There’s no shortcut to sales success
There is No Magic Bullet in Sales
There is a never-ending search for the “magic bullet” in sales: something sales organizations and salespeople can buy, practice, or even say to bypass all the hard work of earning their client’s business. The market continually dangles shiny objects in front of us, all 110% guaranteed to answer the challenges of acquiring clients and growing revenue. But history shows us that there is no magic bullet, and no substitute for hard work and good strategy.
A Short History of 4 “Magic Bullets” in Sales
- The Sales Process. The sales process promised to ensure that every salesperson could hit their targets by following a linear path through every deal—going from target to qualified to discovery to solution to presentation to negotiation to won deal. Any problems or challenges along the way were evidence that the salesperson had strayed from their prescribed yellow brick road. The problem with best practices is that they become worst practices when there is an inflection point, an event that causes things to change direction. And so the promise of the sales process was never realized, as sales quickly became both complex and dynamic around change.
- The CRM. CRMs promised to win sales by sheer force of data: to organize the sales force and provide visibility into every salesperson’s activity, recognize the deals and their progression, and, in the worst of all promises, create a culture of accountability. But while tracking data is fine, accountability isn’t created by technological tools, even one that provides visibility. When every sales organization has a CRM yet less than half of the sales force reaches their goals, it’s easy to conclude that the CRM, while critically important for some tasks, is not the answer to the challenges of selling effectively.

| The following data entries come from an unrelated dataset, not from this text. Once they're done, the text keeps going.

Definition base_ltb : string * Z * Qc * Qc → string * Z * Qc * Qc → bool :=
  lex (lex (lex String.ltb Z.ltb) Qc_ltb) Qc_ltb.

(** [a] does not come after [b] in the sort order. *)
Definition key_le (a b : WeatherRecord) : Prop := key_ltb b a = false.

(** What [groupby] does with one more element in front. *)
Definition push_group {A K : Type} `{EqDecision K} (key : A → K) (x : A)
           (gs : list (K * list A)) : list (K * list A) :=
  match gs with
  | (k, g) :: gs' =>
      if decide (key x = k) then (k, x :: g) :: gs'
      else (key x, [x]) :: (k, g) :: gs'
  | [] => [(key x, [x])]
  end.



(** The last [n] elements of a list. *)
Definition lastn {A : Type} (n : nat) (l : list A) : list A :=
  drop (length l - n) l.

(** The hourly rain of an observation, [float(rec.rain_1h or 0)]. *)
Definition rain_of (rec : WeatherRecord) : Qc := default (Q2Qc 0) (rain_1h rec).

(** The first records of the groups that belong to location [lc], in the
    order the loop meets them: the observations of [lc]. *)
Definition obs_of (lc : Location) (groups : list (list WeatherRecord))
  : list WeatherRecord :=
  filter (λ r, Location_of r = lc) (omap head groups).

(** Consecutive observations are one hour apart. *)
Definition hourly (h : list WeatherRecord) : Prop :=
  ∀ i r r', h !! i = Some r → h !! S i = Some r' → dt r' = dt r + 3600.

(** A stream of groups in which every location is observed hour by hour. *)
Definition contiguous (groups : list (list WeatherRecord)) : Prop :=
  Forall (λ g, g ≠ []) groups ∧ ∀ lc, hourly (obs_of lc groups).

(** The records of one place and time agree on the rain. *)
Definition consistent (records : list WeatherRecord) : Prop :=
  ∀ x y, x ∈ records → y ∈ records →
         base_key x = base_key y → rain_1h x = rain_1h y.

(** The timestamps of a location are whole hours apart and leave no hour
    out. *)
Definition gapless (records : list WeatherRecord) : Prop :=
  ∀ x y, x ∈ records → y ∈ records →
         Location_of x = Location_of y → dt x < dt y →
         dt x + 3600 ≤ dt y ∧
         ∃ z, z ∈ records ∧ Location_of z = Location_of x ∧
              dt z = dt x + 3600.

(** An input in which every location is observed hour by hour. *)
Definition hourly_input (records : list WeatherRecord) : Prop :=
  consistent records ∧ gapless records.

(** The rolling sum over a history of hourly rains: the sum of its last 24
    values. *)
Definition rolling (rains : list Qc) : Qc := sum (lastn 24 rains).

(** Some observation of the history saw a rolling sum at or above the
    threshold. *)
Definition reached {env : Env} (h : list WeatherRecord) : Prop :=
  ∃ k, (0 < k ≤ length h)%nat ∧
       (rain_threshold ≤ rolling (rain_of <$> take k h))%Qc.

(** The window [d] of location [lc] after the observations [h]. *)
Definition window_inv (h : list WeatherRecord) (lc : Location) (d : Data)
  : Prop :=
  loc d = lc ∧ h ≠ [] ∧
  rain_24h d = lastn 24 (rain_of <$> h) ∧
  dt_from d = dt_to d - 3600 * Z.of_nat (length h) ∧
  ∀ (i : nat) r, h !! i = Some r →
                 dt r = dt_to d - 3600 * (Z.of_nat (length h) - 1 - Z.of_nat i).

(** The windows of a state after the loop has processed [groups]. *)
Definition data_inv (groups : list (list WeatherRecord)) (st : state) : Prop :=
  ∀ lc, match dict_get lc (data st) with
        | None => obs_of lc groups = []
        | Some d => window_inv (obs_of lc groups) lc d
        end.

(** The rain-flooded set of a state after the loop has processed [groups]. *)
Definition rain_inv {env : Env} (groups : list (list WeatherRecord)) (st : state)
  : Prop :=
  ∀ lc, lc ∈ rain_flood st ↔ reached (obs_of lc groups).
(** The binding of a string key other than the name: the regtype alias
    is stored only when that key is free. *)
Lemma add_index_str i x d (s : string) :
  s ≠ name i →
  add_index i x d !! PStr s
  = match d !! PStr s with
    | Some t => Some t
    | None => if decide (s = regtype i ∧ s ≠ "") then Some x else None
    end.
Proof.
  intros Hs. unfold add_index.
  set (d1 := if negb (Z.eqb (oid i) 0) then <[PInt (oid i) := x]> d else d).
  set (d2 := if negb (Z.eqb (array_oid i) 0)
             then <[PInt (array_oid i) := x]> d1 else d1).
  assert (H2 : ∀ s', d2 !! PStr s' = d !! PStr s').
  { intros s'. subst d2 d1. by repeat case_match; simplify_map_eq. }
  assert (H3 : <[PStr (name i) := x]> d2 !! PStr s = d !! PStr s).
  { rewrite lookup_insert_ne by congruence. apply H2. }
  destruct (String.eqb_spec (regtype i) "") as [He | He]; simpl.
  - rewrite H3. destruct (d !! PStr s); [done |].
    case_decide as Hc; [| done]. destruct Hc as [-> ?]. done.
  - case_bool_decide as Hb; simpl.
    + rewrite H3. destruct (d !! PStr s) eqn:Hd; [done |].
      case_decide as Hc; [| done]. destruct Hc as [-> _].
      rewrite lookup_insert_ne, H2, Hd in Hb by congruence. by destruct Hb.
    + destruct (decide (s = regtype i)) as [-> | Hne].
      * rewrite lookup_insert_eq.
        rewrite lookup_insert_ne, H2 in Hb by congruence.
        destruct (d !! PStr (regtype i)); [by destruct Hb; eauto |].
        by rewrite decide_True.
      * rewrite lookup_insert_ne, H3 by congruence.
        destruct (d !! PStr s); [done |]. rewrite decide_False; [done |].
        by intros [? _].
Qed.
(** The members of a [c]-separated list. *)
Fixpoint split_on (c : ascii) (s : bytes) : list bytes :=
  match s with
  | [] => [[]]
  | d :: s' =>
      if Ascii.eqb c d then [] :: split_on c s'
      else match split_on c s' with
           | m :: ms => (d :: m) :: ms
           | [] => [[d]]
           end
  end.

(** The inverse of [split_on]: the members with a separator between them. *)
Fixpoint join (sep : bytes) (l : list bytes) : bytes :=
  match l with
  | [] => []
  | [x] => x
  | x :: l' => x ++ sep ++ join sep l'
  end.

(** [std::to_chars(..., v, base)] for [v >= 0] and [base <= 16]: most
    significant digit first, lower case, no leading zero.  64 digits are
    enough for every 64-bit value in every base from 2. *)
Definition digit_char (d : Z) : ascii :=
  if (d <? 10)%Z then chr (48 + d) else chr (87 + d).

Fixpoint to_chars_aux (fuel : nat) (base v : Z) (acc : bytes) : bytes :=
  match fuel with
  | O => acc
  | S f =>
      let acc' := digit_char (v mod base) :: acc in
      if (v / base =? 0)%Z then acc' else to_chars_aux f base (v / base) acc'
  end.

Definition to_chars (base v : Z) : bytes := to_chars_aux 64 base v [].

(** [std::to_string] of an unsigned value. *)
Definition to_string (v : Z) : bytes := to_chars 10 v.

(** ** [::close]

    The state [K] of the kernel is abstract; every part of the program that
    owns descriptors closes them with this operation. *)
Class Closer (K : Type) := sys_close : K -> Z -> K.
Definition close_fds {K} `{Closer K} (l : list Z) (k : K) : K := fold_left sys_close l k.

(** ** Proof automation of the development *)

Create HintDb http discriminated.
Create HintDb httpsz discriminated.

(** Case analysis on the innermost [match]/[if] of the goal or a hypothesis,
    keeping the equation. *)
Ltac cases_goal :=
  match goal with
  | |- context [match ?x with _ => _ end] =>
      lazymatch x with context [match _ with _ => _ end] => fail | _ => destruct x eqn:? end
  end.
Ltac cases_in H :=
  match type of H with
  | context [match ?x with _ => _ end] =>
      lazymatch x with context [match _ with _ => _ end] => fail | _ => destruct x eqn:? end
  end.
Ltac bool_hyps :=
  repeat match goal with
  | H : _ && _ = true |- _ => apply andb_prop in H; destruct H
  | H : _ || _ = false |- _ => apply orb_false_elim in H; destruct H
  | H : negb _ = true |- _ => apply negb_true_iff in H
  | H : negb _ = false |- _ => apply negb_false_iff in H
  end.
(** Exhaustive check of a closed fact about one byte. *)
Ltac all_bytes c := destruct c as [[] [] [] [] [] [] [] []]; vm_compute.

(** ** Generic lemmas *)

(** *** Machine integers *)

Lemma u64_small z : (0 <= z < 2 ^ 64)%Z -> u64 z = z.
Proof. apply Z.mod_small. Qed.

Lemma u64_range z : (0 <= u64 z < 2 ^ 64)%Z.
Proof. apply Z.mod_pos_bound. lia. Qed.

Lemma u64_mod_add a b : u64 (u64 a + b) = u64 (a + b).
Proof. unfold u64. rewrite Zplus_mod_idemp_l. reflexivity. Qed.

Lemma u32_small z : (0 <= z < 2 ^ 32)%Z -> u32 z = z.
Proof. apply Z.mod_small. Qed.

Lemma u32_range z : (0 <= u32 z < 2 ^ 32)%Z.
Proof. apply Z.mod_pos_bound. lia. Qed.

(** *** Sizes *)

Lemma zlen_nonneg {A} (s : list A) : (0 <= zlen s)%Z.
Proof. unfold zlen. lia. Qed.

Lemma zlen_app {A} (a b : list A) : zlen (a ++ b) = (zlen a + zlen b)%Z.
Proof. unfold zlen. rewrite length_app. lia. Qed.

Lemma zlen_drop {A} n (s : list A) : (n <= length s)%nat -> zlen (drop n s) = (zlen s - Z.of_nat n)%Z.
Proof. unfold zlen. rewrite length_drop. lia. Qed.

Lemma zlen_take_le {A} n (s : list A) : (zlen (take n s) <= zlen s)%Z.
Proof. unfold zlen. rewrite length_take. lia. Qed.

Lemma zlen_nil_inv {A} (s : list A) : zlen s = 0%Z -> s = [].
Proof. destruct s; [done|]. unfold zlen; simpl; lia. Qed.

#[export] Hint Resolve zlen_nonneg u64_range u32_range : httpsz.

(** *** Characters *)

Lemma code_range c : (0 <= code c < 256)%Z.
Proof. unfold code. pose proof (N_ascii_bounded c). lia. Qed.

Lemma chr_code c : chr (code c) = c.
Proof.
  unfold chr, code. rewrite Z.mod_small by (pose proof (N_ascii_bounded c); lia).
  rewrite N2Z.id. apply ascii_N_embedding.
Qed.

Lemma code_chr z : (0 <= z < 256)%Z -> code (chr z) = z.
Proof.
  intros H. unfold chr, code. rewrite Z.mod_small by lia.
  rewrite N_ascii_embedding by lia. lia.
Qed.

Lemma code_inj a b : code a = code b -> a = b.
Proof. intros H. rewrite <- (chr_code a), <- (chr_code b). by rewrite H. Qed.

Lemma ascii_eqb_spec a b : Ascii.eqb a b = true <-> a = b.
Proof. apply Ascii.eqb_eq. Qed.

Lemma ascii_eqb_neq a b : Ascii.eqb a b = false <-> a <> b.
Proof. apply Ascii.eqb_neq. Qed.

Lemma bytes_eqb_eq a b : bytes_eqb a b = true <-> a = b.
Proof.
  revert b. induction a as [|c a IH]; intros [|d b]; simpl; try done.
  rewrite andb_true_iff, Ascii.eqb_eq, IH. naive_solver.
Qed.

Lemma bytes_eqb_refl a : bytes_eqb a a = true.
Proof. by apply bytes_eqb_eq. Qed.

Lemma bytes_eqb_neq a b : bytes_eqb a b = false <-> a <> b.
Proof. rewrite <- not_true_iff_false, bytes_eqb_eq. done. Qed.

(** *** Searching *)

Lemma starts_with_iff p s : starts_with p s = true <-> exists t, s = p ++ t.
Proof.
  revert s. induction p as [|c p IH]; intros s; simpl; [naive_solver|].
  destruct s as [|d s]; [naive_solver|].
  rewrite andb_true_iff, Ascii.eqb_eq, IH. naive_solver.
Qed.

Lemma starts_with_app_self p s : starts_with p (p ++ s) = true.
Proof. apply starts_with_iff. eauto. Qed.

Lemma starts_with_app_long p a b :
  (length p <= length a)%nat -> starts_with p (a ++ b) = starts_with p a.
Proof.
  revert a. induction p as [|c p IH]; intros [|d a] H; simpl in *; try done; try lia.
  by rewrite IH by lia.
Qed.

Lemma find_sub_Some_inv p s i :
  find_sub p s = Some i -> exists t, s = take i s ++ p ++ t /\ (i + length p <= length s)%nat.
Proof.
  revert i. induction s as [|c s IH]; intros i; simpl.
  - destruct p; simpl; [intros [= <-]; by exists []|done].
  - destruct (starts_with p (c :: s)) eqn:E.
    + intros [= <-]. apply starts_with_iff in E as [t E]. exists t. simpl. split; [done|].
      apply (f_equal length) in E. rewrite length_app in E. simpl in *. lia.
    + destruct (find_sub p s) as [j|] eqn:F; [|done]. simpl. intros [= <-].
      destruct (IH j eq_refl) as (t & Ht & Hl). exists t. simpl. split; [by rewrite <- Ht|lia].
Qed.

Lemma find_sub_bound p s i : find_sub p s = Some i -> (i + length p <= length s)%nat.
Proof. intros H. by apply find_sub_Some_inv in H as (? & _ & ?). Qed.

Lemma find_sub_app_l p a b i : find_sub p a = Some i -> find_sub p (a ++ b) = Some i.
Proof.
  revert i. induction a as [|c a IH]; intros i H.
  - destruct p; [|done]. simpl in H. injection H as <-. by destruct b.
  - simpl in H. change ((c :: a) ++ b) with (c :: (a ++ b)). simpl.
    destruct (starts_with p (c :: a)) eqn:E.
    + injection H as <-. apply starts_with_iff in E as [t E].
      change (c :: a ++ b) with ((c :: a) ++ b). rewrite E, <- app_assoc.
      by rewrite starts_with_app_self.
    + destruct (find_sub p a) as [j|] eqn:F; [|done]. injection H as <-.
      rewrite (IH _ eq_refl). simpl.
      assert (length p <= length (c :: a))%nat by (apply find_sub_bound in F; simpl; lia).
      change (c :: a ++ b) with ((c :: a) ++ b).
      rewrite starts_with_app_long by done. by rewrite E.
Qed.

- Social Selling. As social media exploded, social sellers promised to end the need to prospect and eliminate cold outreach altogether. Instead, they insisted that connecting with your prospective clients on Facebook, LinkedIn, and the like would generate more sales opportunities with less effort, all while being much more fun and engaging. We now understand how important content marketing is, but you never hear a serious person talk about social selling. If social selling was a magic bullet, it was fired directly at sales results, killing them by eliminating a focus on opportunity creation.
- Automation. Recently, automation has become the must-have sales technology, ostensibly allowing salespeople to double, triple, or 10X their results—all while reducing their work loads and allowing technology to do the heavy lifting. The Technology Industrial Complex, including the insight-based organizations that sing the praises and manufacture tech-friendly claims about sales results, insist that technology and automation are the answer. But no algorithm can replace human expertise and care, especially when it relies so heavily on asynchronous communication.
Soon enough, there will be another “magic bullet” promising better results with less effort than ever. Even though some of these ideas can create some value, such as organizing data in a CRM, they inevitably over-promise and under-deliver, failing to live up to their initial hype.
Replacing Your “Magic Bullet” with Real Strategies
As a profession, we love buying into these gimmicks because we want results without having to do the heavy lifting required to reach our goals. The promise that something external can produce results that require leadership, engagement, culture, and effectiveness is false. If you want real improvement, you can only find them in a set of disciplines that produce the results you want over time, provided that you do the work necessary to create and sustain positive outcomes.
Better sales results start with strong and engaged leaders, the kind who set goals, raise standards, create a positive culture of accountability, and live and breathe sales. Every great sales organization is built on good leadership and a positive culture of accountability. The first and easiest evidence of both factors is the number and quality of the opportunities in their pipeline—without the sales leaders having to count phone calls and emails.
Second, work to create value in your clients’ environment. The legacy approaches were designed for a certain time and a specific environment. But our complex and rapidly changing world requires an agile, modern sales approach. What makes this effective is that you are selling so it serves your prospective client. While the legacy approaches cause your clients to shrug their shoulders, not finding your textbook conversation compelling, the modern approach finds your client leaning in because your insightful approach makes you highly relevant.
The third strategy is something we might call “sales conversation fluency.” This is a measurement of a salesperson’s effectiveness. Traditional metrics don’t do much to recognize this fluency, as it shows up in creating new opportunities, progressing deals, and winning at a high percentage. The large majority of sales problems and challenges are solved by these three seemingly magic bullets, but all of them come down to putting in the work.